Further back in time, colic was considered the product of excess stomach gas which could be relieved by rubbing and rocking the baby about until internal pressures were released in one colossal burp. Victorians often favored the use of “Gripe Waters” containing alcohol and powerful opiates. The novelist Charles Dickens tells of the copious use of London gin in subduing raucous infants, one shudders to think of the complications to the child further down the road of life. How attitudes do change, today getting one’s child stoned to stifle its cries would rightfully bring down the full weight of the law and the outrage of society.

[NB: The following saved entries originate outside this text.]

(** X23.  The letter case of the hexadecimal digits of an id does not
    matter: get, update and delete do on /users/{id} what they do on the same
    path with the id in lower case, and the id that update and delete put in
    their answer is always the lower-case form of the id of the path. *)
Theorem id_letter_case (s : mongo.Server) (id : string)
  (body : result (option (gmap string go.any))) :
  api.getUser s ("/users/" +:+ inv.lower id) = api.getUser s ("/users/" +:+ id)
  /\ api.updateUser s ("/users/" +:+ inv.lower id) body
     = api.updateUser s ("/users/" +:+ id) body
  /\ api.deleteUser s ("/users/" +:+ inv.lower id) = api.deleteUser s ("/users/" +:+ id)
  /\ forall oid, primitive.ObjectIDFromHex id = Some oid ->
       primitive.Hex oid = inv.lower id.
Proof.
  unfold api.getUser, api.updateUser, api.deleteUser.
  rewrite !TrimPrefix_app, ObjectIDFromHex_lower. repeat split.
  intros oid. unfold primitive.ObjectIDFromHex.
  destruct (negb (String.length id =? 24)%nat); [discriminate|].
  apply EncodeToString_Decode.
Qed.

Lemma id_letter_case_witness :
  primitive.ObjectIDFromHex "65F0A1B2C3D4E5F601234567" = Some spec.ann_id
  /\ primitive.Hex spec.ann_id = "65f0a1b2c3d4e5f601234567"
  /\ api.deleteUser spec.srv_ann "/users/65f0a1b2c3d4e5f601234567"
     = api.deleteUser spec.srv_ann "/users/65F0A1B2C3D4E5F601234567".
Proof.
  assert (H : primitive.ObjectIDFromHex "65F0A1B2C3D4E5F601234567" = Some spec.ann_id)
    by (vm_compute; reflexivity).
  destruct (id_letter_case spec.srv_ann "65F0A1B2C3D4E5F601234567" (Ok None))
    as (_ & _ & Hd & Hh).
  split; [exact H|]. split; [exact (Hh _ H)|exact Hd].
Defined.

End IdCase.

Although colic is seldom the precursor of something truly life threatening, it is impossible to dismiss the very profound impact it can have on a family’s way of life. Colic can stress the structure of family relationships to the limit and put them at risk, along with the health, happiness and livelihood of distraught, sleep-starved parents. The fact that colic may be caused by all manner of intestinal problems does not make treatment any easier. It is certainly true that some babies are far “needier” than others and often resort to crying just to get attention and comfort. But although no parent finds it easy to ignore those insistent cries for help, sometimes a mother’s own distress will only serve to exacerbate the problem.

An infant can cry out loudly for many reasons: hunger, overtiredness, desire for human contact, sudden alarm at some external sound or movement, overheating or cold, or stomach pains caused by hunger, indigestion, reflux or excessive wind. Since we are unable to ask the child what is the problem is, we must make our own diagnosis and act on it. Different babies can be comforted by different means. Sometimes just moving the baby around or ‘white’ sound might do the trick, while a comforter may calm hunger pangs (imagined or otherwise), or just physical contact will reassure the infant and help soothe away the distress. Some modern all herbal gripe waters can be particularly efficacious.

Parents too can sometimes over react – what may be considered normal crying by some folks might be thought to be a case of extreme colic by others. A visit to the doctor should help reassure anxious parents as to whether their child is in fact abnormally subject to extreme colic. Details of when and how long the baby cries, eating and sleeping habits and the pattern of bowel movements can help a medical advisor reach a sound diagnosis.

It may just be that colic is just one more difficult phase of parenthood that we may have to live through - rather like teething - as our infant’s delicate internal mechanisms experience change, dealing with the problems of a rapidly growing little body constantly in contact with new and often pernicious substances and organisms. One phase constantly used by grandparents “don’t worry, dear, they grow out of it –you did” may in fact provide little consolation to stressed parents at the time, but happily in the long run usually proves true.